The latest data on residential construction, a government reading known as housing starts, took a surprising jump in November according to the recently released information from the U.S. Census Bureau and the U.S. Department of Housing and Urban Development. Housing starts jumped an impressive 14.8% in November as compared to the revised October reading – a huge statistical leap.
See more on the jump in November housing starts
The economy over the last couple of years has basically been a good one for most consumers, with historically low unemployment, abundant job openings, and good wage growth offsetting the impact of high inflation for most and leading to strong ongoing consumer spending. However, the economy has been pretty ugly for one segment – home builders.
Caught in the steel pincers of crazy high costs for building materials, along with vexing labor shortages on the one hand … and high mortgage rates with low inventory killing off buyer demand for new homes on the other hand – building activity dropped off precipitously. However, it appears the earth has shifted in November.
A ‘Soft Landing’ Appears Possible
Thanks to moderating inflation, the Fed began to halt its program of increasing interest rates leading many industry analysts to suggest the Fed’s monetary tightening program may be coming to an end. And maybe…just maybe…the economy is headed toward the much desired “soft landing” – an enchanting concept that has been dreamed about but never actually happened before.
It is against the backdrop of a perceived positive change in these market factors in November that appears to have motivated builders to increase construction activity. As noted above, overall housing starts in November came in at a seasonally adjusted annual rate of 1.560 million units. This is 14.8% higher than the revised rate in October of 1.359 million units and 9.3% over the rate of 1.427 million units in November 2022.

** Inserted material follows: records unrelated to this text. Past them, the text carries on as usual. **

Lemma indexed_engine_laws : EngineLaws indexedEngine (list value * option row_map).
Proof.
  pose proof columnar_engine_contract as L. split.
  - intros ix id. apply (exists_spec (EngineLaws := L)).
  - intros ix id k data Hok Hid. pose proof (store_duplicate (EngineLaws := L) (ix_engine ix) id k data Hok Hid) as Hs.
    cbn in *. rewrite <- x_store_engine in Hs. by destruct (x_store _ _ _ _ _); simplify_eq/=.
  - intros ix id k data overwrite Hok Hor. pose proof (store_spec (EngineLaws := L) (ix_engine ix) id k data overwrite Hok Hor) as Hs.
    cbn in *. rewrite <- x_store_engine in Hs.
    destruct (prepareWrite _ _ _ _); [|by destruct (x_store _ _ _ _ _); simplify_eq/=..].
    destruct Hs as (e' & (ix' & Hx & <-)%rmap_Ret_inv & Hh). by exists ix'.
  - intros ix id target. apply (load_spec (EngineLaws := L)).
  - intros ix id Hok. apply now_holds_engine. cbn. rewrite x_delete_engine. by apply (delete_spec (EngineLaws := L)).
  - intros ix id us Hok Hid. pose proof (update_missing (EngineLaws := L) (ix_engine ix) id us Hok Hid) as Hs.
    cbn in *. rewrite <- x_update_engine in Hs. by destruct (x_update _ _ _); simplify_eq/=.
  - intros ix id us r Hok Hid. pose proof (update_spec (EngineLaws := L) (ix_engine ix) id us r Hok Hid) as Hs.
    change (updated ix r.1 us) with (updated (ix_engine ix) r.1 us). cbn in *. rewrite <- x_update_engine in Hs.
    destruct (updated _ _ _); [|by destruct (x_update _ _ _); simplify_eq/=..].
    destruct Hs as (e' & (ix' & Hx & <-)%rmap_Ret_inv & Hh). by exists ix'.
  - intros ix Hok. apply (rows_spec (EngineLaws := L) (ix_engine ix) Hok).
  - intros f ix. apply (rekey_spec (EngineLaws := L)).
Qed.

(** ** Objects that keep the contract hold the cells of the live slots *)

Context `{!StrategyLaws S}.

Definition tell_map (m : gmap nat value) (n : notice) : gmap nat value :=
  match n with NoticeSet slot v => <[slot := v]> m | NoticeClear slot => delete slot m end.

Lemma holds_tell ns s : holds (fold_left tell ns s) = fold_left tell_map ns (holds s).
Proof.
  revert s. induction ns as [|n ns IH]; intros s; simpl; [done|]. rewrite IH. f_equal.
  destruct n; simpl; [apply holds_SetValue|apply holds_ClearValue].
Qed.

Lemma set_from_lookup vs k m slot :
  fold_left tell_map (set_from k vs) m !! slot
  = if decide (k ≤ slot < k + length vs) then vs !! (slot - k) else m !! slot.
Proof.
  revert k m. induction vs as [|v vs IH]; intros k m; simpl; [rewrite decide_False by lia; done|].
  rewrite IH. destruct (decide (slot = k)) as [->|Hne].
  - rewrite decide_False, decide_True by lia. by rewrite Nat.sub_diag, lookup_insert_eq.
  - rewrite lookup_insert_ne by done. destruct (decide (k ≤ slot < k + Datatypes.S (length vs))).
    + rewrite decide_True by lia. replace (slot - k) with (Datatypes.S (slot - Datatypes.S k)) by lia. done.
    + by rewrite decide_False by lia.
Qed.

(** No two names are given one object. *)
Definition own_objects (names : gmap string nat) : Prop :=
  ∀ n n' o, names !! n = Some o → names !! n' = Some o → n = n'.
(* ===== verification/MemoryBranching.v ===== *)
(** * Checkpoints and branches of the in-memory database
    (src/adapters/dalgo2memory/branching.go, src/branching/branching.go)

    Maps, byte slices, keys and engines are objects that are shared by
    reference, so the model has a heap.  A checkpoint is a copy of the
    database's objects, a branch a copy of the checkpoint's; the theorem says
    that no write to the objects of one is seen by the others. *)

From Stdlib Require Import String Sorted.
From stdpp Require Import base gmap list strings pretty.
From S2P Require Import Prelude StableSort GoValues GoJSON.

Local Open Scope string_scope.
Local Open Scope nat_scope.
Local Open Scope list_scope.
Set Warnings "-register-all".

(** ** The heap *)

Definition loc : Type := nat.

(** [key.ID]: a value, or a slice of fields of a composite key. *)
Inductive id_cell := IdValue (v : value) | IdFields (l : loc).

(** What an identifier denotes: one that is still to be made has a kind only. *)
Inductive shown_id := Incomplete (kind : Z) | Plain (v : value) | Composite (fields : list (string * value)).

(** An entry of [database.collections]; a serialized engine is a pointer. *)
Inductive storage := SerializedAt (l : loc) | ColumnarStorage | CustomStorage.

(** A constructor of engines is known by its code pointer. *)
Inductive factory_pc := SerializedFactory | OtherFactory (pc : Z).
(** What [Classify] audits, resource by resource. *)
Lemma classify_resource_audits p operation resource :
  good_rules audit_effects (up_compiled p) →
  aud_Audit (classify_resource p operation resource) = true ↔
  ∃ c, wins operation resource (up_compiled p) c ∧ c_effect c = effectAudit.
Proof.
  intros [Hwf Hnd]. pose proof (well_formed_effects _ _ Hwf) as Heff.
  pose proof (λ c, matchingRules_head audit_effects audit_two_effects _ Heff Hnd operation resource c)
    as Hhead.
  setoid_rewrite <- Hhead. unfold classify_resource.
  destruct (matchingRules _ _ _) as [|w l]; simpl.
  - split; [done|]. intros (c & ? & _). done.
  - rewrite bool_decide_eq_true. naive_solver.
Qed.

Lemma classify_resources_audits p operation last resources :
  good_rules audit_effects (up_compiled p) → aud_Audit last = false →
  aud_Audit (classify_resources p operation last resources) = true ↔
  ∃ r c, r ∈ resources ∧ wins operation r (up_compiled p) c ∧ c_effect c = effectAudit.
Proof.
  intros Hg. revert last. induction resources as [|r rs IH]; intros last Hlast; simpl.
  { rewrite Hlast. split; [done|]. set_solver. }
  pose proof (classify_resource_audits p operation r Hg) as Hr.
  destruct (aud_Audit (classify_resource p operation r)) eqn:E.
  - rewrite E. split; [|done]. intros _. destruct (proj1 Hr eq_refl) as (c & Hc & He).
    exists r, c. set_solver.
  - rewrite IH by done. split.
    + intros (r' & c & Hin & Hc & He). exists r', c. set_solver.
    + intros (r' & c & [->|Hin]%elem_of_cons & Hc & He); [|by eauto].
      exfalso. assert (false = true) as Habs; [apply Hr; eauto|done].
Qed.

Lemma decide_resources_allowed p operation last resources :
  Allowed (decide_resources p operation last resources) = true ↔
  (resources = [] → Allowed last = true) ∧
  ∀ r, r ∈ resources → Allowed (decideResource p operation r) = true.
Proof.
  revert last. induction resources as [|r rest IH]; intros last; simpl; [set_solver|].
  destruct (Allowed (decideResource p operation r)) eqn:E.
  - rewrite IH. set_solver.
  - rewrite E. split; [done|]. intros [_ Hall]. rewrite <- E. apply Hall. set_solver.
Qed.

Lemma Decide_allowed p request :
  Allowed (Decide p request) = true ↔
  validLeaf (req_Operation request) = true ∧ req_Resources request ≠ [] ∧
  ∀ r, r ∈ req_Resources request →
    Allowed (decideResource p (req_Operation request) r) = true.
Proof.
  unfold Decide. destruct (validLeaf _); cbn [negb]; [|naive_solver].
  destruct (req_Resources request) as [|r rest]; [naive_solver|].
  rewrite decide_resources_allowed. naive_solver.
Qed.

Lower Mortgage Rates ‘Likely’ to Draw Buyers Back into the Market
According to a report in the New York Times, declining mortgage rates are “likely to draw potential buyers back into the housing market.”
Single-family housing starts, a metric more meaningful to the custom integration industry, in November came in at 1.143 million units, an even greater 18% increase over the revised October rate of 969K units. Not only that, but the November rate on single-family starts is a staggering 42.2% higher than the 804K rate in November 2022. These are big increases, folks!
Builder Sentiment has First Positive Increase in Months
The NAHB’s Chief Economist Robert Dietz said that in November – and after declining for a few months – builder sentiment reversed course and started heading in a more positive direction by increasing three full percentage points in the month. While the overall reading is still low, it is clear that builder sentiment is improving as a result of this new more positive environment for housing.
On a regional basis, single-family starts increased in all regions but the West, where at 243K units it was off -0.8% compared to starts of 245K units in the month a year ago. In all other regions, single-family starts were up substantially – Northeast single-family starts were 83K vs. 58K for a 43.1% increase; Midwest starts were 174K vs. 116K for a 50% increase; and South starts came in at 643K vs. 550K for a 16.9% increase.
Mixed Results with Building Permits
Interestingly, when it comes to building permits being issued, a leading indicator of future construction activity, there was a split result in November. Overall building permits this November came in at 1.460 million, which is 2.5% below the revised rate in October of 1.498 million permits issued. However, this rate is 4.1% above the rate of 1.402 million permits issued in November 2022.
Single-family authorizations in November were at a rate of 976K, which is 0.7% above the revised October rate of 969K permits. This rate is 22.8% above the authorizations of 795K in the same month last year.
A Positive Economic Signal as Mortgage Rates Decline
What most analysts make clear about this development in housing construction is a linkage to mortgage rates. In late October, the rate for the popular 30-year mortgage was 7.79%…a 23-year high. Then, in November, the mortgage rate began to decline…and decline in a meaningful way. By last week, the rate for the same mortgage had dropped to 6.95%, a significant decline.
In the most recent decision from the Fed, which was a non-decision (leaving rates where they were), Jerome Powell announced that there may be as many as three interest rate declines in 2024. Since Powell made that announcement, the stock market has been flying, as investors are convinced that a looser monetary policy is at hand.